Extracted records
Lemma silent_member_event room e s :
  truthy (RULES_TEXT cfg) = false ->
  fst (on_member_event transport cfg room e s) = Returned tt.
Proof.
  intros H. unfold on_member_event, post_rules, send_welcome_dm, send_dm. unfold_m.
  destruct (truthy (RULES_TEXT cfg)); [discriminate H|].
  crunch; reflexivity.
Qed.

Lemma silent_run first rooms batches w :
  truthy (RULES_TEXT cfg) = false ->
  rules_event_ids (snd (main transport cfg str_lower first rooms batches w))
  = {[ TARGET_EVENT_ID cfg ]}.
Proof.
  intros H.
  apply (main_inv (fun s => rules_event_ids s = {[ TARGET_EVENT_ID cfg ]})).
  - intros n s Hs. exact Hs.
  - intros s Hs. rewrite (silent_post_rules s H). exact Hs.
  - intros u s Hs. rewrite <- Hs.
    unfold send_welcome_dm, send_dm. unfold_m. crunch; reflexivity.
  - intros u s Hs. rewrite <- Hs.
    unfold handle_invite, try_invite, send_tips_dm, send_dm. unfold_m. crunch; reflexivity.
  - intros s Hs. exact Hs.
  - apply seed_welcomed_inv. intros u s Hs. exact Hs.
  - intros w0. reflexivity.
Qed.

Lemma load_texts_rules fs environ base :
  load_texts fs environ base = Loaded cfg ->
  _load_text fs environ (py "/app/rules.txt") (py "RULES_TEXT") = Text (RULES_TEXT cfg).
Proof.
  unfold load_texts, then_load.
  repeat match goal with
         | |- context [match _load_text ?a ?b ?c ?d with _ => _ end] =>
             destruct (_load_text a b c d); [|intros H; discriminate H]
         end.
  intros [= <-]. reflexivity.
Qed.

(** X4: where the rules text comes from decides whether the bot posts.  A
    file at /app/rules.txt shadows [RULES_TEXT] of the environment, and a
    blank file switches the rules posts off for the whole run even when
    the variable is set: every [post_rules] returns without a client call,
    no join makes [on_member_event] raise, and the tracked set stays
    [{TARGET_EVENT_ID}].  Without a file the variable is taken as it is, not
    stripped: a value of whitespace only is text, and is posted. *)
Theorem rules_file_shadows_environ fs environ base :
  load_texts fs environ base = Loaded cfg ->
  (forall text,
     fs !! py "/app/rules.txt" = Some (File text) ->
     RULES_TEXT cfg = strip text /\
     (forallb is_space text = true ->
      (forall s, post_rules transport cfg s
                 = (Returned tt, record (Enter Post_rules) (world s) s)) /\
      (forall room e s, fst (on_member_event transport cfg room e s) = Returned tt) /\
      (forall first rooms batches w,
         rules_event_ids (snd (main transport cfg str_lower first rooms batches w))
         = {[ TARGET_EVENT_ID cfg ]}))) /\
  (fs !! py "/app/rules.txt" = None ->
   RULES_TEXT cfg = default [] (environ !! py "RULES_TEXT") /\
   (forall v,
      environ !! py "RULES_TEXT" = Some v -> v <> [] ->
      forall s, exists x,
        trace (snd (post_rules transport cfg s)) = trace s ++
          [Enter Post_rules;
           Room_send (TARGET_ROOM_ID cfg)
             {| body := v; formatted_body := formatted_body (rules_content cfg) |} x])).
Proof.
  intros Hload. apply load_texts_rules in Hload. unfold _load_text in Hload. split.
  - intros text Hfile. rewrite Hfile in Hload. injection Hload as Hr.
    split; [symmetry; exact Hr|]. intros Hblank.
    assert (truthy (RULES_TEXT cfg) = false) as Htext.
    { rewrite <- Hr, (proj2 (strip_nil_iff text) Hblank). reflexivity. }
    split; [|split].
    + intros s. apply silent_post_rules. exact Htext.
    + intros room e s. apply silent_member_event. exact Htext.
    + intros first rooms batches w. apply silent_run. exact Htext.
  - intros Hnone. rewrite Hnone in Hload. injection Hload as Hr.
    split; [symmetry; exact Hr|]. intros v Hv Hne s.
    rewrite Hv in Hr. simpl in Hr.
    assert (truthy (RULES_TEXT cfg) = true) as Htext.
    { rewrite <- Hr. destruct v; [contradiction | reflexivity]. }
    destruct (post_rules_cases s) as (_ & _ & _ & _ & Hon).
    destruct (Hon Htext) as [x [Htrace _]]. exists x. rewrite Htrace.
    unfold rules_content, make_content. simpl. rewrite <- Hr. reflexivity.
Qed.

End More.

(** ** Instances of the further properties *)

Lemma post_rules_tracks_its_post_witness :
  exists x,
    trace (snd (post_rules scripted (example_cfg 10) (initial (example_cfg 10) fresh_ids)))
    = [Enter Post_rules;
       Room_send (py "!rules:example.org") (rules_content (example_cfg 10)) x].
Proof.
  destruct (post_rules_tracks_its_post scripted (example_cfg 10)
              (initial (example_cfg 10) fresh_ids)) as (_ & _ & _ & _ & Hon).
  destruct (Hon eq_refl) as [x [Htrace _]]. exists x. exact Htrace.
Defined.

Lemma reposted_message_is_tracked_witness :
  let s1 := snd (post_rules scripted (example_cfg 10) (initial (example_cfg 10) fresh_ids)) in
  let s2 := snd (on_reaction_event scripted (example_cfg 10) ascii_lower rules_room
                   alice_accepts_repost s1) in
  py "$startup" ∈ rules_event_ids s1 /\
  count is_invite_call (trace s2) = S (count is_invite_call (trace s1)).
Proof.
  apply (reposted_message_is_tracked scripted (example_cfg 10) ascii_lower rules_room
           alice_accepts_repost (py "$startup") (initial (example_cfg 10) fresh_ids)).
  - reflexivity.
  - reflexivity.
  - reflexivity.
  - reflexivity.
  - vm_compute. reflexivity.
  - by_compute.
  - by_compute.
Defined.

Lemma welcome_is_marked_before_sending_witness :
  let r := send_welcome_dm scripted (example_cfg 10) alice (started 10 no_dm_room) in
  fst r = Returned tt /\
  alice ∈ welcomed_users (snd r) /\
  count (is_dm_room_for alice) (trace (snd r))
  = S (count (is_dm_room_for alice) (trace (started 10 no_dm_room))) /\
  send_welcome_dm scripted (example_cfg 10) alice (snd r)
  = (Returned tt, record (Enter (Send_welcome_dm alice)) (world (snd r)) (snd r)).
Proof.
  apply (welcome_is_marked_before_sending scripted (example_cfg 10) alice
           (started 10 no_dm_room)).
  - by_compute.
  - by_compute.
  - reflexivity.
Defined.

Lemma on_unknown_event_raises_before_acting_witness :
  snd (on_unknown_event scripted (example_cfg 10) ascii_lower rules_room
         malformed_reaction (started 10 no_script)) = started 10 no_script /\
  fst (on_unknown_event scripted (example_cfg 10) ascii_lower rules_room
         alice_accepts_untyped (started 10 no_script)) = Returned tt.
Proof.
  destruct (on_unknown_event_raises_before_acting scripted (example_cfg 10) ascii_lower
              rules_room malformed_reaction (started 10 no_script)) as [Hraise _].
  destruct (on_unknown_event_raises_before_acting scripted (example_cfg 10) ascii_lower
              rules_room alice_accepts_untyped (started 10 no_script)) as [_ Hok].
  split.
  - apply (Hraise (AttributeError (py "str") (py "get"))). vm_compute. reflexivity.
  - apply (Hok (reaction_payload alice_accepts)). vm_compute. reflexivity.
Defined.

Lemma on_member_event_raises_only_from_the_repost_witness :
  let s1 := snd (on_member_event scripted (example_cfg 2) rules_room alice_joins
                   (started 2 repost_fails)) in
  let s' := snd (on_member_event scripted (example_cfg 2) rules_room bob_joins s1) in
  join_count s' = 0%Z /\ welcomed_users s' = welcomed_users s1.
Proof.
  cbv zeta.
  destruct (on_member_event_raises_only_from_the_repost scripted (example_cfg 2)
              rules_room bob_joins (TransportError (py "Cannot connect to host"))
              (snd (on_member_event scripted (example_cfg 2) rules_room alice_joins
                      (started 2 repost_fails))))
    as (_ & _ & _ & _ & _ & Hcount & Hwelcomed & _).
  - vm_compute. reflexivity.
  - split; [exact Hcount | exact Hwelcomed].
Defined.

Lemma low_threshold_reposts_on_every_join_witness :
  let s' := snd (dispatch scripted (example_cfg 0) ascii_lower
                   (rules_room, Member alice_joins) (started 0 no_script)) in
  join_count s' = 0%Z /\
  count is_repost (trace s') = S (count is_repost (trace (started 0 no_script))).
Proof.
  apply (low_threshold_reposts_on_every_join scripted (example_cfg 0) ascii_lower
           (rules_room, Member alice_joins) (started 0 no_script));
    vm_compute; first [reflexivity | discriminate].
Defined.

What is needed
Your answer should consist of copies of the lines above that include the string "initial".

Exercise solution
    trace (snd (post_rules scripted (example_cfg 10) (initial (example_cfg 10) fresh_ids)))
              (initial (example_cfg 10) fresh_ids)) as (_ & _ & _ & _ & Hon).
  let s1 := snd (post_rules scripted (example_cfg 10) (initial (example_cfg 10) fresh_ids)) in
           alice_accepts_repost (py "$startup") (initial (example_cfg 10) fresh_ids)).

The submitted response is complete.